(* ===== verification/Utf8.v ===== *)
(** * UTF-8 validity

    [str::from_utf8] of the Rust standard library, as the byte ranges of
    well-formed UTF-8: one leading byte fixes how many continuation bytes
    follow and the range of the first of them. *)

From S2P Require Import Prelude Bytes.

Definition in_range (lo hi : N) (b : byte) : bool := (lo <=? b2n b)%N && (b2n b <=? hi)%N.

Definition is_cont (b : byte) : bool := in_range 0x80 0xBF b.

(** Whether [l] is well-formed; the fuel is the number of bytes left. *)
Fixpoint utf8_ok (fuel : nat) (l : bytes) : bool :=
  match fuel, l with
  | _, [] => true
  | O, _ :: _ => false
  | S fuel, b0 :: l =>
      if in_range 0x00 0x7F b0 then utf8_ok fuel l
      else if in_range 0xC2 0xDF b0 then
        match l with
        | b1 :: l => is_cont b1 && utf8_ok fuel l
        | _ => false
        end
      else if in_range 0xE0 0xEF b0 then
        match l with
        | b1 :: b2 :: l =>
            in_range (if (b2n b0 =? 0xE0)%N then 0xA0 else 0x80)
                     (if (b2n b0 =? 0xED)%N then 0x9F else 0xBF) b1
            && is_cont b2 && utf8_ok fuel l
        | _ => false
        end
      else if in_range 0xF0 0xF4 b0 then
        match l with
        | b1 :: b2 :: b3 :: l =>
            in_range (if (b2n b0 =? 0xF0)%N then 0x90 else 0x80)
                     (if (b2n b0 =? 0xF4)%N then 0x8F else 0xBF) b1
            && is_cont b2 && is_cont b3 && utf8_ok fuel l
        | _ => false
        end
      else false
  end.

Definition from_utf8_ok (l : bytes) : bool := utf8_ok (length l) l.

(** The UTF-8 bytes of a Unicode scalar value. *)
Definition utf8_encode_char (c : N) : bytes :=
  if (c <? 0x80)%N then [n2b c]
  else if (c <? 0x800)%N then [n2b (0xC0 + c / 64); n2b (0x80 + c mod 64)]
  else if (c <? 0x10000)%N then
    [n2b (0xE0 + c / 4096); n2b (0x80 + (c / 64) mod 64); n2b (0x80 + c mod 64)]
  else
    [n2b (0xF0 + c / 262144); n2b (0x80 + (c / 4096) mod 64);
     n2b (0x80 + (c / 64) mod 64); n2b (0x80 + c mod 64)].

Lemma utf8_ok_fuel k l : (length l <= k)%nat -> utf8_ok k l = utf8_ok (length l) l.
Proof.
  enough (forall k k' l, (length l <= k)%nat -> (length l <= k')%nat -> utf8_ok k l = utf8_ok k' l) as H
    by (intros; by apply H).
  clear. intros k. induction k as [|k IH]; intros [|k'] [|b0 l] Hk Hk'; simpl in *; try done; try lia.
  rewrite (IH k' l) by lia. destruct (in_range 0 0x7F b0); [done|].
  destruct l as [|b1 l]; [done|]. simpl in *. rewrite (IH k' l) by lia.
  destruct (in_range 0xC2 0xDF b0); [done|].
  destruct l as [|b2 l]; [done|]. simpl in *. rewrite (IH k' l) by lia.
  destruct (in_range 0xE0 0xEF b0); [done|].
  destruct l as [|b3 l]; [done|]. simpl in *. by rewrite (IH k' l) by lia.
Qed.

Example utf8_surrogate : from_utf8_ok [xed; xa0; x80] = false.
Proof. reflexivity. Qed.
Example utf8_overlong : from_utf8_ok [xc0; x80] = false.
Proof. reflexivity. Qed.
Example utf8_euro : from_utf8_ok [xe2; x82; xac] = true.
Proof. reflexivity. Qed.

++++++++

* _WHAT IS EXPECTED_:
From the listing, copy every line where the string "rewrite" appears.

* _SOLVED PROBLEM_:
  rewrite (IH k' l) by lia. destruct (in_range 0 0x7F b0); [done|].
  destruct l as [|b1 l]; [done|]. simpl in *. rewrite (IH k' l) by lia.
  destruct l as [|b2 l]; [done|]. simpl in *. rewrite (IH k' l) by lia.
  destruct l as [|b3 l]; [done|]. simpl in *. by rewrite (IH k' l) by lia.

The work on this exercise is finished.